Chinese Nuclear Investment in Foreign Countries


Chinese Nuclear Investment

Image Courtesy : South China Morning Post

Chinese nuclear companies are expanding their operations beyond their own national borders. In nuclear energy sector, China has been investing in foreign countries to set up nuclear plants for various energy purposes. The major two foreign nations are Britain and Pakistan, where the investment has paid off quite literally handsomely.

Britain has maintained that it would allow Chinese firms to buy stakes in British nuclear power plants and eventually acquire majority holdings. The agreement, which comes with caveats, opens the way for China’s fast-growing nuclear industry to play a significant role in Britain’s plans to proceed with construction of its first new reactor in nearly two decades. And regional rivalries aside, Pakistan has long fought the issue of lack of power generation and maintenance and it does need the power. This undergoing project fits into Britain’s overall plan to deliver at least 12 new nuclear reactors at five sites by the end of 2030. And it also helps to establish a latest step to improve the condition where Britain has nine aging nuclear plants.

Chinese Nuclear Deals

Under an agreement signed by the two countries, British companies such as Rolls-Royce and International Nuclear Services are winning a bigger role in China’s nuclear power expansion. Since last few years, China is already moving ahead with its own ambitious plan to build dozens of domestic nuclear power stations in the very near future. China has 17 reactors as of now.
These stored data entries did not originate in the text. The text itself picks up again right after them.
(** From the Init state on. *)
Lemma RequestFromReader_loop_Init_body tail b m :
  ∀ front pending l line ls (fuel : nat) w q,
  supply front = m →
  pending ++ concat front ++ tail = l ++ rn ++ header_block ls →
  tail ≠ [] →
  fits l →
  parseRequestLine (l ++ rn) = (Some line, length l + length rn, None) →
  Forall (λ l, well_formed l = true) ls → Forall fits ls →
  bytes_Index pending rn = None →
  getInt (committed ls NewHeaders) (lit "content-length") 0 = Z.of_nat (length b) →
  pending ++ concat front = w ++ q → line_end w →
  length q + length (tail ++ b) ≤ bufSize →
  m + 6 ≤ fuel →
  RequestFromReader_loop fuel newRequest pending (front ++ [tail ++ b])
  = Some (Completed {| Request_RequestLine := line; state := StateDone;
                       headers := committed ls NewHeaders; body := b |}).
Proof.
  induction m as [m IH] using lt_wf_ind.
  intros front pending l line ls fuel w q <- Heq Htail Hlfit Hline Hwf Hfit Hp Hlen
    Hroom Hw Hq Hfuel.
  pose proof (request_line_no_CRLF l line Hline) as Hl.
  assert (done newRequest = false) as Hdone by done.
  destruct fuel as [|fuel]; [lia|].
  destruct front as [|c front].
  - simpl in Heq, Hroom. rewrite app_nil_r in Hroom.
    pose proof (line_end_pending pending w q Hroom Hw Hp) as Hpq.
    assert (Read [tail ++ b] (bufSize - length pending) = (tail ++ b, None, [])) as Hread
      by (apply chunks_Read_last; lia).
    pose proof (parse_whole l line ls b [] Hline Hwf Hlen) as Hparse.
    rewrite app_nil_r in Hparse.
    assert (pending ++ tail ++ b = l ++ rn ++ header_block ls ++ b) as Hall
      by (by rewrite app_assoc, Heq, <- !app_assoc).
    rewrite <- Hall in Hparse. simpl app at 1.
    rewrite (RequestFromReader_loop_turn _ 4 _ _ _ _ _ _ _ Hdone Hread Hparse) by lia.
    destruct fuel as [|fuel]; [lia|]. by rewrite RequestFromReader_loop_S.
  - assert (length pending < length l + length rn) as Hshort.
    { apply (no_line_short l pending (concat (c :: front) ++ tail) (header_block ls));
        [done| |done]. by rewrite Heq. }
    unfold fits in Hlfit.
    destruct (chunks_Read_front c front (tail ++ b) (bufSize - length pending))
      as (chunk & front' & Hread & Hcat & Hless); [lia|].
    assert ((pending ++ chunk) ++ concat front' ++ tail = l ++ rn ++ header_block ls)
      as Hbuf by (by rewrite <- Heq, <- Hcat, <- !app_assoc).
    assert ((pending ++ chunk) ++ concat front' = w ++ q) as Hroom1
      by (by rewrite <- app_assoc, Hcat).
    remember (pending ++ chunk) as buf eqn:Hbufdef.
    destruct (decide (length buf < length l + length rn)) as [Hwait|Hlong].
    + pose proof (Index_short_prefix _ _ _ _ Hl Hbuf Hwait) as Hnone.
      subst buf.
      rewrite (RequestFromReader_loop_turn _ 1 _ _ _ _ _ _ _ Hdone Hread
                 (parse_Init_wait newRequest _ eq_refl Hnone)) by lia.
      rewrite drop_0.
      apply (IH (supply front') Hless front' _ l line ls fuel w q); try done; lia.
    + rewrite (app_assoc l rn) in Hbuf.
      destruct (app_prefix_split buf _ (l ++ rn) _ Hbuf) as (buf' & Hbuf' & Hcat').
      { rewrite length_app. lia. }
      set (r1 := with_state (with_RequestLine newRequest line) StateHeaders).
      destruct (Headers_Parse_prefix ls Hwf (headers r1) buf' _ Hcat')
        as (k & Hparse & Hrest).
      { intros [_ ->]%app_eq_nil. done. }
      pose proof (Headers_Parse_rest _ _ _ _ Hparse) as Hnone.
      pose proof (Headers_Parse_lines _ _ _ _ _ _ Hparse) as [Hn Hpre].
      pose proof (parse_Headers_more r1 _ _ _ eq_refl Hparse) as Hparse2.
      remember (length (field_lines (take k ls))) as n eqn:Hndef.
      assert (parse 4 newRequest buf
              = Some (Returned (with_headers r1 (committed (take k ls) (headers r1)))
                        (length l + length rn + n) None)) as Hparse4.
      { rewrite (parse_Init_line 3 newRequest buf line (length l + length rn));
          [|done| |simpl; lia].
        - rewrite Hbuf', <- (length_app l rn), drop_app_length.
          fold r1. unfold parse in *.
          by rewrite (parse_loop_mono _ 3 _ _ _ _ Hparse2) by lia.
        - by rewrite Hbuf', <- app_assoc, parseRequestLine_first_line. }
      subst buf.
      rewrite (RequestFromReader_loop_turn _ 4 _ _ _ _ _ _ _ Hdone Hread Hparse4) by lia.
      rewrite Hbuf' in Hroom1 |- *.
      rewrite <- (length_app l rn), <- drop_drop, drop_app_length.
      destruct (line_end_drop ((l ++ rn) ++ take n buf') (drop n buf' ++ concat front') w q)
        as (w' & q' & Hroom' & Hw' & Hq'); [| |done|].
      { by rewrite <- Hroom1, <- !app_assoc, (app_assoc (take n buf')), take_drop. }
      { right. destruct (decide (n = 0)) as [->|Hn0].
        - exists l. by rewrite take_0, app_nil_r.
        - destruct Hpre as [pre ->]; [lia|]. exists (l ++ rn ++ pre).
          by rewrite <- !app_assoc. }
      rewrite (RequestFromReader_loop_Headers_body tail b (supply front') front' _ _
                 (drop k ls) fuel w' q'); try done; try lia.
      * cbn [headers with_headers with_state with_RequestLine Request_RequestLine r1 newRequest].
        by rewrite <- committed_app, take_drop.
      * by apply Forall_drop.
      * by apply Forall_drop.
      * cbn [headers with_headers with_state with_RequestLine r1 newRequest].
        by rewrite <- committed_app, take_drop.
Qed.

(** C5, as the code has it: the buffer of [RequestFromReader] is the 1024
    bytes it allocates.  For every request whose request line and field
    lines the parser accepts and fit the buffer, each with its CRLF, the
    loop terminates and returns the completed Request (the request line, the
    table with every field line committed, the body, in state Done): for
    every way the source cuts the request into reads when the request has no
    body, and, when it has one, whenever the source's last read holds the
    end of the header section and the whole body and the buffer has room
    for that read. *)
Theorem RequestFromReader_completes (l : list ascii) line (ls chunks : list (list ascii))
    (b : list ascii) (fuel : nat) :
  parseRequestLine (l ++ rn) = (Some line, length l + length rn, None) →
  Forall (λ l, well_formed l = true) ls →
  fits l → Forall fits ls →
  getInt (committed ls NewHeaders) (lit "content-length") 0 = Z.of_nat (length b) →
  concat chunks = l ++ rn ++ header_block ls ++ b →
  b = [] ∨ body_with_headers chunks b →
  supply chunks + 6 ≤ fuel →
  RequestFromReader fuel chunks
  = Some (Completed {| Request_RequestLine := line; state := StateDone;
                       headers := committed ls NewHeaders; body := b |}).
Proof.
  intros Hline Hwf Hlfit Hfit Hlen Hcat [->|Hbody] Hfuel; unfold RequestFromReader.
  - rewrite app_nil_r in Hcat. pose proof (request_line_no_CRLF l line Hline) as Hl.
    by rewrite (RequestFromReader_loop_Init (supply chunks) chunks newRequest [] l line ls).
  - destruct Hbody as (front & whole & p & tail & -> & Htail & Hfront & Hwhole & Hroom).
    assert (concat front ++ tail = l ++ rn ++ header_block ls) as Hhs.
    { apply (app_inv_tail b). rewrite <- !app_assoc, <- Hcat, concat_app. simpl.
      by rewrite app_nil_r. }
    apply (RequestFromReader_loop_Init_body tail b (supply front) front [] l line ls fuel
             whole p); try done.
    + rewrite !length_app in *. lia.
    + unfold supply in *. rewrite concat_app, !length_app in Hfuel. lia.
Qed.

End Completes.
(** * Math Mentor: the case memory (memory/store.py) and the solve pipeline (app.py)

    A shallow embedding of [MemoryStore] and of the solve-button block of the
    Streamlit script, with the properties of the specification that concern
    them.

    Conventions of the embedding.
    - Python values that reach the store are JSON-shaped; they are the
      inductive type [json].  A [dict] is an association list in insertion
      order, read with first-match lookup.
    - Python exceptions are the [Raise] results of the type [result].
    - The backing file, the console ([print]) and the two environment reads
      of [store_interaction] ([uuid.uuid4], [datetime.now]) are explicit:
      a [World] is threaded through every method.
    - A save can fail at two points: before the file is open (nothing
      changes), or while the text is written, after [open(path, 'w')] has
      emptied the file (the file keeps the beginning of the text).  The
      second is modelled by the [capacity] of the device.
    - [json.dump] and [json.load] belong to the Python library; they are the
      two fields of the class [JsonLib].  [MiniJson] is one instance, used to
      run the model on concrete files.
    - The similarity score is modelled as the exact rational
      [intersection / union].  Python computes the correctly rounded binary64
      quotient; rounding is monotone and the quotient 3/10 rounds to the
      literal [0.3], so the test [similarity > 0.3] and the order of two
      scores agree with the exact ones as long as the token sets have fewer
      than 2^26 elements; the agreement is checked by computation on small
      sizes ([threshold_test_agrees], [score_order_agrees]).
    - Text is ASCII: [lower] maps A-Z to a-z and [split] cuts at the ASCII
      white space of [str.isspace]. *)

From Stdlib Require Import ZArith QArith String Ascii List Bool Lia DecimalString.
From Stdlib Require Import Floats.SpecFloat.
From Stdlib Require Import Sorting.Sorted Sorting.Permutation.
From stdpp Require Import base gmap strings list.
Import ListNotations.

Set Warnings "-register-all".

Local Open Scope string_scope.
Local Open Scope list_scope.
(** Dictionary lookup [FONT_RANGES[lang]]; [None] when [lang not in FONT_RANGES]. *)
Fixpoint assoc_get (k : string) (d : list (string * list (nat * nat)))
  : option (list (nat * nat)) :=
  match d with
  | [] => None
  | (k', v) :: d' => if String.eqb k k' then Some v else assoc_get k d'
  end.

(** ** [main] (lines 116-164) *)

Section Main.

Variable decompress : bytes -> nat -> option bytes.
Variable compress : bytes -> bytes.
Variable rasterize : nat -> bitmap.

(** [argv] is [sys.argv]; [raw] is the content of the file at [argv[2]];
    [font_num] is what [load_config] read; [font_found] says whether
    [pick_font] found a TTF/OTF file that [ImageFont.truetype] loads.  The
    result is the exit code and the file contents after the run. *)
Definition main (argv : list string) (font_num font_found : bool) (raw : bytes)
  : nat * bytes :=
  match argv with
  | _ :: lang :: _ :: _ =>
      match assoc_get lang FONT_RANGES with
      | None => (0, raw)
      | Some lang_ranges =>
          match find_font_bundle decompress raw with
          | None => (1, raw)
          | Some (offset, bundle, limit) =>
              let ranges := if font_num then lang_ranges ++ DIGITS else lang_ranges in
              if font_found then
                match patch_ranges rasterize bundle ranges with
                | None => (1, raw)
                | Some bundle' => write_back compress raw offset bundle' limit
                end
              else (1, raw)
          end
      end
  | _ => (1, raw)
  end.

End Main.

(** ** [load_config] (lines 43-61)

    config.txt is decoded from UTF-8 to a Python [str]: a line is the list
    of its code points, line end included, and the file is the list of its
    lines. *)

Abbreviation chars := (list nat).

(** A [str] literal as its code points. *)
Definition text (s : string) : chars := map Ascii.nat_of_ascii (String.list_ascii_of_string s).
(** * Calibration practice app: response collection and calibration statistics

    A shallow embedding of the scoring logic of [streamlit_app.py]:
    [collect_responses] (the Response Collector), [compute_calibration]
    (the Calibration Engine) and the handler of the score button, with the
    input form that fills the session and the expander of the raw
    responses.

    Conventions of the embedding.
    - A question (one dict of [questions]) and a row of the responses
      DataFrame are records; a DataFrame is the list of its rows, and a
      column of it is the list of the values of one field.
    - [st.session_state] is a finite map from widget keys to the strings the
      radio widgets store; [.get] is the lookup, [None] for an absent key.
    - Python exceptions are the [Raise] results of an error monad.
    - A character of a string is a code point below 256.
    - Python [int]s are [Z].  Python [float]s are IEEE 754 binary64 numbers
      ([spec_float] at precision 53); the engine is also read over the
      rational numbers, to tell what it computes apart from how the floats
      round. *)

From stdpp Require Import gmap strings list fin_maps pretty sorting.
From Stdlib Require Import Ascii QArith Qpower Qabs Qcanon SpecFloat Lqa.

Open Scope Z_scope.

(** ** Python values and builtins *)

Inductive py_exn : Type :=
  | ValueError (msg : string)
  | AttributeError (msg : string).
(** ** Requests and runs *)

Inductive Request :=
| QuickCapture (project_name : option string) (title description next_action : string)
| CreateProject (name : string)
| CreateTask (body : TaskIn)
| GetTask (task_id : Z)
| UpdateTask (task_id : Z) (body : TaskPatch)
| CreateNote (body : NoteIn)
| ListNotes (task_id : Z) (limit : Z)
| Resume
| DeleteTask (task_id : Z)
| DeleteNote (note_id : Z).

(** The world after one request has been served. *)
Definition handle (clock : nat → Z) (req : Request) (w : World) : World :=
  match req with
  | QuickCapture p t d n => (quick_capture clock p t d n w).2
  | CreateProject n => (create_project clock n w).2
  | CreateTask body => (create_task clock body w).2
  | GetTask i => (get_task i w).2
  | UpdateTask i body => (update_task clock i body w).2
  | CreateNote body => (create_note clock body w).2
  | ListNotes i l => (list_notes i l w).2
  | Resume => (resume w).2
  | DeleteTask i => (delete_task i w).2
  | DeleteNote i => (delete_note i w).2
  end.

Definition serve (clock : nat → Z) (reqs : list Request) (w : World) : World :=
  foldl (λ w req, handle clock req w) w reqs.

(** Requests that edit a task or add a note to one. *)
Definition is_activity (req : Request) : bool :=
  match req with
  | UpdateTask _ _ | CreateNote _ => true
  | _ => false
  end.

(** A fresh database file, before the first reading of the clock. *)
Definition initial_world : World := mkWorld empty_db 0.

(** [z] is a reading of the clock taken between worlds [w] and [w']. *)
Definition read_during (clock : nat → Z) (w w' : World) (z : Z) : Prop :=
  ∃ k : nat, (ticks w ≤ k < ticks w')%nat ∧ z = clock k.

(** Some character of [s] is not white space. *)
Definition has_non_space (s : string) : bool :=
  existsb (λ c, negb (isspace c)) (chars s).

(** The statuses the specification lists as resumable. *)
Definition resumable (t : Task.t) : Prop :=
  Task.status t = "todo" ∨ Task.status t = "in_progress" ∨ Task.status t = "paused".

(** An example clock that advances by one at every reading. *)
Definition ex_clock (n : nat) : Z := 1000 + Z.of_nat n.

(** Between [w] and [w'] the clock did not go back, and every task of [w']
    is either a row of [w] or was touched at a reading taken in between. *)
Definition touches (clock : nat → Z) (w w' : World) : Prop :=
  (ticks w ≤ ticks w')%nat
  ∧ ∀ j t', tasks (db w') !! j = Some t' →
      tasks (db w) !! j = Some t'
      ∨ read_during clock w w' (Task.last_touched_at t').

(** Every stored [last_touched_at] is a reading the clock has already given. *)
Definition stamped_in_past (clock : nat → Z) (w : World) : Prop :=
  ∀ i t, tasks (db w) !! i = Some t →
    ∃ k : nat, (k < ticks w)%nat ∧ Task.last_touched_at t = clock k.

(** The notes of [w'] are those of [w] and exactly one more: a snapshot note
    of task [id] whose content is [description]. *)
Definition one_snapshot_added (w w' : World) (id : Z) (description : string)
    : Prop :=
  ∃ i c, notes (db w) !! i = None
         ∧ notes (db w')
           = <[i := Note.mk id description c "snapshot"]> (notes (db w)).

(** An example world: one task, created through the API on a fresh database. *)
Definition ex_world : World :=
  (create_task ex_clock
     (mkTaskIn "Fix token expiry" None None None None None) initial_world).2.

(** ** Listings *)

(** [ORDER BY Project.created_at DESC] *)
Definition project_created_later (a b : Z * Project.t) : Prop :=
  Project.created_at b.2 ≤ Project.created_at a.2.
This development has come into picture after an earthquake and tsunami led to partial meltdowns of three nuclear reactors in China which imposed a moratorium on construction for many months. And Pakistan’s energy woes are another issue where power cuts of eight and nine hours are a common routine, as in some parts of the country there are more hours in the day without electricity than with it. Power outages have sparked violent protests around Pakistan, and factories have had to shutter or drastically reduce production without a steady supply.

This recent China’s interest in the British nuclear industry has signaled a break from a mostly domestic focus. While China has engaged in extensive cooperation with Pakistan in nuclear power, its industry has mostly concentrated on an enormous building programme at home more importantly. So, much of Britain’s highly sensitive nuclear industry, which sprang from the atomic bomb programme, is effectively to be owned by two foreign powers, one the country’s oldest traditional enemy, the other a bitter Cold War opponent. Few other nations, and certainly not China, would dream of permitting anything of the kind.

Future Trends and Implications on Nuclear Energy

The issue with this development seems to be a bit radioactive, but the industry analysts and experts suggest that there are many countries in the world who wouldn’t want other countries involved in their civil nuclear programme, but because if it wasn’t Chinese investment or French investment, it would have to be British taxpayers that will be utilizing it and gaining from. It is known that it was British investors and industry shun nuclear power earlier. Although commentators frequently fulminate about the failure of successive governments to go nuclear, the real problem has been that, in a liberalized electricity market, no one could be persuaded to invest in new reactors. The Pakistan’s nuclear program, however is going to be of an improvement as the reactors are expected to supply 2,200 megawatts to the grid by the end of 2019. The complex is not the first energy investment or nuclear project in Pakistan that China has been involved with, but it will be by far the largest.